Dakota Free Press, July 21, 2016
In a July 1 op-ed in another paper, dentist and Dist. 8 Rep. Leslie Heinemann says expanding Medicaid is too risky. He has apparently never experienced the risk of living without affordable health insurance – a problem that expanding Medicaid would solve for 50,000 South Dakotans.
Like other Republican legislators, Representative Heinemann claims that inadequate federal funding of various programs proves that we cannot trust the federal government to sustain funding for Medicaid expansion. If Republican legislators really believed that logic, they would vote to reject federal highway dollars and to dissolve the Ellsworth Development Authority, because the federal government could default on its transportation and military budget at any moment.

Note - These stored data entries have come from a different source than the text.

Lemma apply_executing db0 self0 mem app dapp c1 c2 : Executing db0 self0 mem app dapp → same_changes c1 c2 →
  simulates (apply_changes app c1) (apply_changes dapp c2) (Executing db0 self0 mem).
Proof.
  intros [Xm Xs Xv Xst Xf Xr] [Hc Ht] app' Happ. unfold apply_changes in Happ.
  apply bind_Done in Happ as (r & Hr & Happ). apply bind_Done in Happ as (st' & ->%unwrap_Done & Happ).
  apply bind_Done in Happ as (s' & Hs'%unwrap_Done & [= <-]). simpl in Hr, Hs'.
  destruct (StateTree.state_apply _ _ _ _) as [[st1|]|] eqn:Hap; simplify_eq/=.
  destruct (repository_apply _ _) as [s1|] eqn:Hrep; simplify_eq/=.
  destruct (agree_changes commit_root_size healthy _ _ _ _ _ _ _ _ Xs Xst Hap Hrep Ht)
    as (db' & self' & Hex & Hst' & Hs1 & Hf).
  eexists. split.
  { unfold apply_changes. rewrite Hc. cbn [Application.state_apply rocks_world].
    unfold rocks_apply_changes. cbn [fst snd]. rewrite Hex. reflexivity. }
  split; simpl; try done.
  - destruct (forget_apply _ _ _ Hap) as (_ & t & t1 & Htr & Hins & Hv & Hdb & Hroot).
    destruct Xv as (t0 & Ht0 & Hm). unfold trie_of in *. rewrite Htr in Ht0. injection Ht0 as <-.
    destruct (trie_commit_open t1 (StateTree.db st')) as (t' & Hf' & Hg).
    { rewrite Hdb. by rewrite (inserted_nodes tree_values_order (forget (state app)) (move_vm c1) t t1). }
    exists t'. unfold trie_of, StateTree.tree. rewrite Hroot, Hf'. split; [done|].
    eapply mirrors_same; [intros k; symmetry; apply Hg|]. by eapply mirrors_apply.
  - intros col Hcol. rewrite Hf by done. by apply Xf.
  - rewrite rocks_execute_app, Xr. cbn [mbind exec_bind]. by rewrite Hex.
Qed.

Lemma agrees_healthy {A} (db : Db) (m : exec (result DbError A)) q : RocksDb.agrees db m q → m = Ok <$> q.
Proof. intros [?|[Hn _]]; [done|]. destruct Hn. by destruct (healthy db) as [[Hr _] _]. Qed.

Lemma persisted_frame cols cols' g log : (∀ c, c ∈ chain_columns → cols' c = cols c) →
  Persisted cols g log → Persisted cols' g log.
Proof. intros Hf [? ? ? ? ?]. split; by rewrite Hf by decided. Qed.

(** The blocks, transactions and receipts are found as in memory. *)
Lemma hash_found db app g log n : Opened db → History app (g :: log) → Persisted (contents db) g log →
  GoodChain g log → uint 64 n → rocks_hash_by_number db n = hash_by_number (storage app) n.
Proof.
  intros Ho [Hb Ht Hr Hl _ _] Hp [_ _ Hd Hty _] Hn. unfold rocks_hash_by_number.
  rewrite (agrees_healthy _ _ _ (block_by_height_agrees db (storage app) (receipt_memory app) g log
    Ho Hb Ht Hr Hl Hp Hd Hty n false Hn)).
  unfold query_by_height, block_query, hash_by_number. by destruct (by_height _ n).
Qed.

Lemma executing_reads db0 self0 app0 g log app dapp :
  History app0 (g :: log) → Persisted (contents db0) g log → GoodChain g log →
  Executing db0 self0 (storage app0) app dapp → reads_alike app (state dapp).
Proof.
  intros Hh Hp Hx [Xm Xs Xv Xst Xf _]. pose proof (step_opened _ _ _ Xs) as Ho. split.
  - destruct Xv as (t & Ht & Hm). destruct (disk_resolver _ _ _ _ _ (step_disk _ _ _ Xs)) as (t' & Ht' & Hg).
    assert (StateTree.tree (forget (state app)) = Done t) as Ht2 by exact Ht.
    unfold trie_of in Ht'. rewrite Ht2 in Ht'. injection Ht' as <-. by exists t.
  - intros a t Ha Ht. by eapply agree_account.
  - intros a r t Ha Ht. by eapply agree_account_root.
  - intros n Hn. rewrite Xm. apply (hash_found _ app0 g log); try done.
    eapply persisted_frame; [|exact Hp]. intros c Hc. apply Xf.
    repeat (apply elem_of_cons in Hc as [->|Hc]; [decided|]). by apply not_elem_of_nil in Hc.
Qed.

(** *** A build *)

Lemma unprocessed_same db app g log (txs : list TxWithMetadata) :
  Opened db → History app (g :: log) → Persisted (contents db) g log → GoodChain g log →
  rocks_unprocessed db txs = Done (filter (λ '(tx_hash, _), contains (receipt_memory app) tx_hash = false) txs).
Proof.
  intros Ho [Hb Ht Hr Hl _ _] Hp [_ _ Hd Hty _].
  induction txs as [|[h tx] txs IH]; [done|]. cbn [rocks_unprocessed].
  rewrite (agrees_healthy _ _ _ (proj1 (receipt_agrees db (storage app) (receipt_memory app) g log
    Ho Hb Ht Hr Hl Hp Hd Hty h))). cbn [fmap exec_fmap mbind exec_bind unwrap].
  rewrite IH. cbn [mbind exec_bind]. rewrite filter_cons.
  case_decide as Hc; simpl in Hc; [by rewrite Hc|]. apply not_false_is_true in Hc. by rewrite Hc.
Qed.

(** The entry a build appends, if it is not of a payload that is known. *)
Definition entry_of_build (app : MemApp) (attributes : Payload) (id : PayloadId) : exec (option Entry) :=
  if decide (is_Some (Payloads.payload_by_id (storage app) id)) then Done None else
  parent ← expect (repository_latest (storage app));
  base_fee ← next_base_fee app parent;
  let hx := execution_header parent attributes in
  let ts := block_transactions app attributes in
  let txs := (λ t, t.2.1) <$> ts in
  '(_, o, receipts) ← execute_transactions (set_mem_pool ∅ app) ts base_fee hx;
  Done (Some (block_entry (assemble_block parent attributes id txs base_fee hx o) txs receipts)).

Lemma in_step_frame (db db' : Db) self m : Opened db' →
  (∀ c, c ∈ state_columns → contents db' c = contents db c) → in_step db self m → in_step db' self m.
Proof. intros Ho Hf [_ Hd]. split; [done|]. by rewrite !Hf by decided. Qed.

Lemma stores_frame_agree s (db db' : Db) : (∀ c, c ∈ storage_columns → contents db' c = contents db c) →
  stores_agree s db → stores_agree s db'.
Proof. intros Hf Hs a Ha. unfold storage_view. rewrite !Hf by decided. by apply Hs. Qed.

(** The commit of a block on the disk its execution left. *)
Lemma commit_on_disk g log db self m b txs rs : Opened db → Persisted (contents db) g log →
  pushed db (block_root <$> log) → in_step db self m → Z.of_nat (length log) + 1 < 2 ^ 64 →
  h_state_root (header (block b)) = rocks_state_root self → entry_json (block_entry b txs rs) →
  ∃ db1 db2, push_state_root db (rocks_state_root self) = Done (Ok db1)
    ∧ rocks_commit db1 b txs rs = Done db2
    ∧ Persisted (contents db2) g (log ++ [block_entry b txs rs])
    ∧ pushed db2 (block_root <$> log ++ [block_entry b txs rs]) ∧ Opened db2
    ∧ ∀ c, c ∈ state_columns ++ storage_columns → contents db2 c = contents db c.
Proof.
  intros Ho Hp Hpu Hst Hl Hb Hj.
  destruct (push_progress healthy db _ (rocks_state_root self) Ho Hpu) as (db1 & E & O1);
    [rewrite length_fmap; lia|].
  destruct (push_step db _ _ db1 Hpu ltac:(rewrite length_fmap; lia) E) as (Pu1 & F1 & _).
  assert (Persisted (contents db1) g log) as P1.
  { eapply persisted_frame; [|exact Hp]. intros c Hc. apply F1; intros ->; revert Hc; decided. }
  destruct (commit_progress healthy db1 b txs rs O1 Hj) as [db2 C].
  destruct (rocks_commit_step db1 g log b txs rs db2 O1 P1 C) as (O2 & P2 & F2).
  exists db1, db2. split; [done|]. split; [done|]. split; [done|]. split; [|split; [done|]].
  - rewrite fmap_app. cbn [fmap list_fmap]. unfold block_root at 2. cbn [en_block block_entry]. rewrite Hb.
    destruct Pu1 as [K1 K2]. split; [|intros h Hh]; rewrite F2 by decided; auto.
  - intros c Hc. rewrite F2, F1; [done|intros ->; revert Hc; decided..|].
    repeat (apply elem_of_cons in Hc as [->|Hc]; [decided|]). by apply not_elem_of_nil in Hc.
Qed.

Lemma execution_simulates g log app n ts base_fee hx appx o rs :
  NodesAgree g log app n → GoodChain g log →
  execute_transactions (set_mem_pool ∅ app) ts base_fee hx = Done (appx, o, rs) →
  ∃ x db self, rocks_execution vm (rn_db n) (rn_state n) (rn_gas_fee n) ts base_fee hx = Done x
    ∧ rocks_execute tree_values_order (rn_db n) (rn_state n) (ex_changes x) = Done (db, self)
    ∧ ex_receipts x = rs ∧ in_step db self (forget (state appx)) ∧ vm_mirrors (state appx)
    ∧ stores_agree (evm_storage appx) db
    ∧ (∀ c, c ∉ state_columns ++ storage_columns → contents db c = contents (rn_db n) c)
    ∧ MkExecutionOutcome (ex_receipts_root x) (rocks_state_root self) (ex_logs_bloom x) (ex_gas_used x)
        (ex_total_tip x) = o.
Proof.
  intros [Nh Np Npu Nst Nvm Ns Nf Npool] Hx Hex.
  destruct (execute_transactions_simulates moved_world rocks_world E1 (rocks_executor vm) same_changes
    (Executing (rn_db n) (rn_state n) (storage app))) with (app1 := set_mem_pool ∅ app)
    (app2 := rocks_application (rn_db n) (rn_state n) (rn_gas_fee n)) (txs := ts) (base_fee := base_fee)
    (hx := hx) (x1 := (appx, o, rs)) as ([[dapp o2] rs2] & Hd & Hsame).
  - intros app1 app2 HR. apply vm_same. by eapply executing_reads.
  - intros app1 app2 c1 c2. apply apply_executing.
  - by split.
  - exact Hex.
  - destruct Hsame as ([_ Xs Xv Xst Xf Xr] & Hrs & H1' & H2' & H3' & H4' & H5'). simpl in *.
    eexists _, (ds_db (state dapp)), (ds_state (state dapp)). split.
    { unfold rocks_execution. rewrite Hd. reflexivity. }
    simpl. split_and!; try done. destruct o. simpl in *. f_equal; try done. rewrite H5'.
    unfold rocks_state_root. by rewrite (step_root _ _ _ Xs).
Qed.
(** C3 (functional): the engine's conversation.  A forkchoice update with payload
    attributes whose id is new answers VALID with that id and sends exactly one
    command, the build of a block with these attributes under that id;
    once the build is done, the payload served under the id is that of a block on
    the last one, with the attributes' time, randomness, recipient, gas limit and
    beacon root; and that payload, sent back as a new payload, is VALID. *)
Theorem engine_conversation app log e new_id r1 fc attrs app' rd :
  CallbackLaws → GasTyped → History app (log ++ [e]) → Z.of_nat (length (log ++ [e])) < 2 ^ 64 →
  forkchoice_parse_params r1 = Ok (fc, Some attrs) →
  let id := new_id (to_payload_id_input (payload_from_attributes attrs) (head_block_hash fc)) in
  uint 64 id → payload_by_id (storage app) id = None →
  bytes_len 32 (pa_parent_beacon_block_root attrs) →
  work app (forkchoice_execute new_id r1).2 = Done app' → Reads rd app' → unique_hashes app' →
  forkchoice_execute new_id r1 = (Ok (forkchoice_response_json (MkForkchoiceUpdatedResponse
    (MkPayloadStatus Valid (Some (head_block_hash fc)) None) (Some (MkSchemaPayloadId id)))),
    [StartBlockBuild (payload_from_attributes attrs) id])
  ∧ ∃ p, let x := gp_execution_payload p in
      (∀ r2, get_params_list r2 = [Str ("0x" +:+ hex_n 16 id)] →
        get_payload_execute r2 rd = Ok (get_payload_response_json p))
      ∧ v3_parent_hash x = hash (en_block e) ∧ v3_block_number x = number (en_block e) + 1
      ∧ v3_timestamp x = to_u64 (pa_timestamp attrs) ∧ v3_prev_randao x = pa_prev_randao attrs
      ∧ v3_fee_recipient x = pa_suggested_fee_recipient attrs
      ∧ v3_gas_limit x = to_u64 (pa_gas_limit attrs)
      ∧ gp_parent_beacon_block_root p = pa_parent_beacon_block_root attrs
      ∧ ∀ r3, get_params_list r3 = [get_field (get_payload_response_json p) "executionPayload"; Arr [];
                get_field (get_payload_response_json p) "parentBeaconBlockRoot"] →
          new_payload_execute r3 rd
            = Ok (payload_status_json (MkPayloadStatus Valid (Some (v3_block_hash x)) None)).
Proof.
  intros Hcb Hg Hh Hlen Hr1 id Hid Hnew Hroot Hw Hrd Hu.
  rewrite (forkchoice_with_attributes new_id r1 fc attrs Hr1) in *. fold id in Hw.
  cbn [fst snd work] in *. split; [done|].
  apply bind_Done in Hw as (app1 & Hb & [= ->]).
  destruct (build_step app log e _ id app' Hcb Hg Hh Hlen Hb) as [[[p Hp] _]|Hstep]; [congruence|].
  destruct Hstep as (_ & _ & bf & appx & o & rs & txs & hx & b & _ & _ & Hbl & _ & _ & Hh' & Hn & Hph).
  pose proof (history_payload_None _ _ _ Hh Hnew) as Hne.
  assert (payload_id b = id) as Hbid by by subst b.
  pose proof (history_by_payload_id app' (log ++ [e]) (block_entry b txs rs) Hh') as Hby.
  simpl in Hby. rewrite Hbid in Hby. specialize (Hby Hne).
  exists (payload_response_into_v3 (block_into_payload (storage app') b)). cbv zeta.
  split_and!; try by subst b.
  - intros r2 Hr2. unfold get_payload_execute, parse_params_1. rewrite Hr2.
    unfold deserialize. rewrite payload_id_read by done. simpl. destruct Hrd as [Hs _].
    unfold payload, payload_by_id. by rewrite Hs, Hby.
  - intros r3 Hr3. eapply (new_payload_of_known app' _ (block_entry b txs rs) rd r3 Hh' Hu);
      [set_solver|done| |exact Hr3]. by subst b.
Qed.

End Engine.

(** Witnesses: the chain of [WorldWitness] and a build asked for over JSON. *)
Module EngineWitness.
Import EvMap.Model Envelope.Witness BlockWitness ChainWitness EvmStateWitness WorldWitness QueriesWitness.
#[local] Existing Instance unit_errors.
#[local] Existing Instance tx_library.
#[local] Existing Instance envelopes.
#[local] Existing Instance headers.
#[local] Existing Instance in_memory_callbacks.
#[local] Existing Instance WorldWitness.trie.
#[local] Existing Instance WorldWitness.trie_laws.
#[local] Existing Instance WorldWitness.world_library.
#[local] Existing Instance WorldWitness.block_executor.
#[local] Existing Instance WorldWitness.app_library.

#[local] Instance numbers : JsonNumbers := {| Number := Z; number_of := id |}.

Definition withdrawal_tuple (w : WithdrawalV1) :=
  (v1_index w, v1_validator_index w, v1_address w, v1_amount w).
#[local] Instance withdrawal_countable : Countable WithdrawalV1.
Proof.
  refine (inj_countable' withdrawal_tuple (λ '(a, b, c, d), MkWithdrawalV1 a b c d) _). by intros [].
Defined.

Definition payload_tuple (p : ExecutionPayloadV3) :=
  ((v3_parent_hash p, v3_fee_recipient p, v3_state_root p, v3_receipts_root p, v3_logs_bloom p,
    v3_prev_randao p, v3_block_number p, v3_gas_limit p, v3_gas_used p),
   (v3_timestamp p, v3_extra_data p, v3_base_fee_per_gas p, v3_block_hash p, v3_transactions p,
    v3_withdrawals p, v3_blob_gas_used p, v3_excess_blob_gas p)).
#[local] Instance payload_eq : EqDecision ExecutionPayloadV3.
Proof. solve_decision. Defined.
#[local] Instance payload_countable : Countable ExecutionPayloadV3.
Proof.
  refine (inj_countable' payload_tuple (λ '((a, b, c, d, e, f, g, h, i), (j, k, l, m, n, o, p, q)),
    MkExecutionPayloadV3 a b c d e f g h i j k l m n o p q) _). by intros [].
Defined.

Definition count_json {A} `{Countable A} (a : A) : Value := Num (Z.pos (encode a) : Number).
Definition count_value {A} `{Countable A} : FromValue A := MkFromValue "" (λ v,
  match v with Num (Z.pos p) => ok_or (decode p) "" | _ => Err ""%string end).

Definition fc0 : ForkchoiceStateV1 := MkForkchoiceState [7] [7] [7].
Definition attrs0 : PayloadAttributesV3 :=
  MkPayloadAttributes 12 [3] [4] [] (replicate 32 5) [[2]] 30000000.

#[local] Instance engine_json : EngineJson := {|
  fc_state_value := MkFromValue "" (λ _, Ok fc0);
  attributes_value := MkFromValue "" (λ _, Ok (Some attrs0));
  payload_v3_value := count_value;
  hashes_value := MkFromValue "" (λ v, match v with Arr [] => Ok [] | _ => Err ""%string end);
  hash_value := count_value;
  payload_id_value := MkFromValue "" (λ v, match v with
    | Str s => MkSchemaPayloadId <$> ok_or (u64_from_str_radix_16 (trim_0x s)) ""%string
    | _ => Err ""%string end);
  hash_json := count_json; u256_json := λ z, Num (z : Number); payload_v3_json := count_json;
  blobs_bundle_json := λ _, Null |}.

#[local] Instance engine_json_laws : EngineJsonLaws.
Proof.
  split.
  - intros h _. simpl. by rewrite decode_encode.
  - intros p. simpl. by rewrite decode_encode.
  - done.
  - intros n Hn. unfold payload_id_value, engine_json, from_value.
    by rewrite (proj2 (hex_padded_roundtrip n Hn)).
Qed.

Definition request1 : Value := Obj [("params", Arr [Null; Null])]%string.
Definition fixed_id : NewPayloadIdInput → PayloadId := λ _, 1.
Definition asked : Application :=
  match work begin (forkchoice_execute fixed_id request1).2 with Done a => a | Panic => begin end.

Lemma asked_done : work begin (forkchoice_execute fixed_id request1).2 = Done asked.
Proof.
  assert (match work begin (forkchoice_execute fixed_id request1).2 with
    | Done _ => true | Panic => false end = true) as Hd by (vm_compute; reflexivity).
  unfold asked. by destruct (work begin _).
Qed.

Lemma asked_unique : unique_hashes asked.
Proof.
  intros log Hh. apply NoDup_alt. intros i j x Hi Hj.
  assert (∀ k e, log !! k = Some e → hash (en_block e) = [Z.of_nat k]) as Hk.
  { intros k e Hk. pose proof (by_height_history asked log (Z.of_nat k) e Hh ltac:(lia)) as Hb.
    rewrite Nat2Z.id in Hb. specialize (Hb Hk).
    destruct (decide (k < 2)%nat) as [Hlt|Hge].
    - assert (hash <$> by_height (block_memory (storage asked)) (Z.of_nat k) = Some [Z.of_nat k]) as Hc
        by (destruct k as [|[|k]]; [vm_compute; reflexivity..|lia]).
      rewrite Hb in Hc. by injection Hc.
    - destruct (lookup_lt_is_Some_2 log 2) as [e2 He2]; [apply lookup_lt_Some in Hk; lia|].
      pose proof (by_height_history asked log 2 e2 Hh ltac:(lia) He2) as Hb2.
      assert (by_height (block_memory (storage asked)) 2 = None) as Hc by (vm_compute; reflexivity).
      congruence. }
  rewrite list_lookup_fmap in Hi, Hj. destruct (log !! i) eqn:Ei, (log !! j) eqn:Ej; simplify_eq/=.
  apply Hk in Ei, Ej. assert ([Z.of_nat i] = [Z.of_nat j]) as E by congruence. injection E. lia.
Qed.

Lemma engine_conversation_witness :
  forkchoice_execute fixed_id request1 = (Ok (forkchoice_response_json (MkForkchoiceUpdatedResponse
    (MkPayloadStatus Valid (Some [7]) None) (Some (MkSchemaPayloadId 1)))),
    [StartBlockBuild (payload_from_attributes attrs0) 1])
  ∧ ∃ p, let x := gp_execution_payload p in
      (∀ r2, get_params_list r2 = [Str ("0x" +:+ hex_n 16 1)] →
        get_payload_execute r2 (reader asked) = Ok (get_payload_response_json p))
      ∧ v3_parent_hash x = hash (en_block genesis_entry)
      ∧ v3_block_number x = number (en_block genesis_entry) + 1
      ∧ v3_timestamp x = to_u64 12 ∧ v3_prev_randao x = [3] ∧ v3_fee_recipient x = [4]
      ∧ v3_gas_limit x = to_u64 30000000
      ∧ gp_parent_beacon_block_root p = replicate 32 5
      ∧ ∀ r3, get_params_list r3 = [get_field (get_payload_response_json p) "executionPayload"; Arr [];
                get_field (get_payload_response_json p) "parentBeaconBlockRoot"] →
          new_payload_execute r3 (reader asked)
            = Ok (payload_status_json (MkPayloadStatus Valid (Some (v3_block_hash x)) None)).
Proof.
  apply (engine_conversation begin [] genesis_entry fixed_id request1 fc0 attrs0 asked (reader asked));
    [by split|apply block_gas_typed|apply begin_history|done|done|done|vm_compute; reflexivity
    |split; [done|by repeat constructor]|apply asked_done|done|apply asked_unique].
Defined.

Definition known_payload : PayloadResponse :=
  MkPayloadResponse (MkExecutionPayload [1] [2] [3] [4] [5] [6] 7 8 9 10 [] 11 [12] [[13]]
    [MkWithdrawal 1 2 [3] 4] 0 0) 5 (MkBlobsBundle [] [] []) false [14].
Lemma payload_response_roundtrip_witness :
  payload_response_from_v3 (payload_response_into_v3 known_payload) = known_payload.
Proof. apply (payload_response_roundtrip known_payload). by repeat constructor. Defined.

End EngineWitness.
(** The writes of a package are applied so that the next can link against it, and
    collected.
    Source: genesis/src/framework.rs 175-230 [deploy_aptos_framework] *)
Fixpoint deploy_packages (state : FwState) (packages : list ReleasePackage) (framework_writes : ChangeSet)
    : exec (result VMError (ChangeSet * FwState)) :=
  match packages with
  | [] => Done (Ok (framework_writes, state))
  | package :: packages =>
    writes ←? package_writes state package;
    state ← fw_apply state writes;
    framework_writes ← expect (cs_squash framework_writes writes);
    deploy_packages state packages framework_writes
  end.

(** Source: genesis/src/framework.rs 240-255 [deploy_aptos_framework] *)
Fixpoint initialize_packages (state : FwState) (packages : list ReleasePackage) (session : Session)
    : exec Session :=
  match packages with
  | [] => Done session
  | pack :: packages =>
    first ← expect (head (sorted_modules pack));
    session ← initialize_package state (module_address first.2) pack session;
    initialize_packages state packages session
  end.

(** Source: genesis/src/framework.rs 169-261 [deploy_aptos_framework] *)
Definition deploy_aptos_framework (framework : list ReleasePackage) (state : FwState)
    : exec (result VMError (ChangeSet * FwState)) :=
  '(framework_writes, state) ←? deploy_packages state framework [];
  session ←? Done (create_session (resolver state));
  session ← initialize_packages state framework session;
  session_changes ←? Done (finish_changes (resolver state) session);
  framework_writes ← expect (cs_squash framework_writes session_changes);
  Done (Ok (framework_writes, state)).

(** One package of the Sui framework.
    Source: genesis/src/framework.rs 269-290 [deploy_sui_framework] *)
Definition deploy_sui_package (snapshots : SuiPackages) (id : bytes) (address : AccountAddress)
    (state : FwState) (total_writes : ChangeSet) : exec (result VMError (ChangeSet * FwState)) :=
  package ← expect (assoc id snapshots);
  bundle ←? Done (stage_modules (resolver state) address package);
  writes ← convert_bundle_into_module_ops bundle;
  state ← fw_apply state writes;
  total_writes ← expect (cs_squash total_writes writes);
  Done (Ok (total_writes, state)).

(** Source: genesis/src/framework.rs 263-313 [deploy_sui_framework] *)
Definition deploy_sui_framework (snapshots : SuiPackages) (state : FwState)
    : exec (result VMError (ChangeSet * FwState)) :=
  '(total_writes, state) ←? deploy_sui_package snapshots SUI_STDLIB_PACKAGE_ID SUI_STDLIB_ADDRESS state [];
  deploy_sui_package snapshots SUI_FRAMEWORK_PACKAGE_ID SUI_FRAMEWORK_ADDRESS state total_writes.

(** Source: genesis/src/framework.rs 99-114 [deploy_framework] *)
Definition deploy_framework (aptos : list ReleasePackage) (sui : SuiPackages) (state : FwState)
    : exec (result VMError (ChangeSet * FwState)) :=
  '(aptos_changeset, state) ←? deploy_aptos_framework aptos state;
  eth_changeset ←? initialize_eth_token state;
  '(sui_changeset, state) ←? deploy_sui_framework sui state;
  aptos_changeset ← expect (cs_squash aptos_changeset eth_changeset);
  aptos_changeset ← expect (cs_squash aptos_changeset sui_changeset);
  Done (Ok (aptos_changeset, state)).
Lemma heed_starts genesis_config purge path env m self :
  heed_create_db purge path = Done env → readable_tries env → heed_in_step env self m →
  ∃ st rd, heed_create genesis_config (MkProcess Env path purge None)
      = Done ((disk_app heed_create_db heed_state_new genesis_config st, rd), MkProcess Env path purge (Some env))
    ∧ heed_state_root st = StateTree.state_root m
    ∧ ∀ k, trie_get (hs_resolver st) k = trie_get (hs_resolver self) k.
Proof.
  intros Hc Hr Hs. destruct (heed_reopened commit_root_size env self m Hs Hr) as (st & Hst & Hin & Hroot & Hg). exists st.
  destruct (disk_create_opens heed_create_db heed_state_new MkHeedDependencies genesis_config
    (MkProcess Env path purge None) env (MkProcess Env path purge (Some env)) st) as [rd Hrd]; [|done|].
  { unfold static_db. simpl. by rewrite Hc. }
  exists rd. done.
Qed.

Lemma heed_in_step_moved env self m env' : heed_in_step env self m → Created env' →
  (∀ c, env_contents env' c = env_contents env c) → heed_in_step env' self m.
Proof. intros [_ Hd] Ho Hc. split; [done|]. by rewrite !Hc. Qed.

Lemma heed_empty_step env : Created env → (∀ c, env_contents env c = ∅) →
  heed_in_step env (MkHeedState (trie_new ∅) None) (MkState () ∅ None).
Proof.
  intros Ho Hc. split; [done|]. rewrite !Hc. split; try done. by exists (trie_new ∅).
Qed.

End HeedRestart.

Section Restart.
Context `{StateReading, EthTrie, GasSchedule, !EthTrieLaws}.
Context `{FileSystem, RocksDb, Heed, !RocksOpen, !HeedOpen, !TrieReads, !HeedReads}.
Context `{!RocksDbLaws, !RocksOpenLaws, !TrieReadsLaws, !HeedLaws, !HeedOpenLaws, !HeedReadsLaws}.
Context (commit_root_size : ∀ t : Trie, length (trie_commit t).1 = 32%nat).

Heinemann points fretfully to faster-than-expected enrollment in states that have expanded Medicaid. He ignores an 11-state study by the Robert Wood Johnson Foundation showing that Medicaid expansion is saving states and hospitals money.
The three states Heinemann cites are all better off fiscally. According to a June 2016, Georgetown University Health Policy Institute brief, Washington state has saved over $100 million. According to a March 2016 Montana Budget and Policy Center brief, Montana saved $3 million in state funds. According to a July 2015 Reno Gazette-Journal article, Nevada will spend another $9 million of its general funds to receive $1.0 billion more in federal match.
Hmmm ... spend $9 million more in state funds, get $1 billion more in federal health care dollars. That’s like the boss saying that if I work some overtime and deposit an extra $690 in my retirement account, they’ll match it with $36,000. I think dentists take some math in college, but in case Heinemann is still scratching his head, the answer to this story problem is, “Yes.”
Gov. Dennis Daugaard has chickened out of calling a special session to discuss Medicaid expansion, so balky Republican legislators can celebrate a third straight year of turning down affordable health coverage for 50,000 South Dakotans and hundreds of millions of dollars in federal stimulus.
It’s not Medicaid expansion that’s risky; it’s electing legislators like Representative Heinemann who ignore facts and vote against S.D.’s best interest.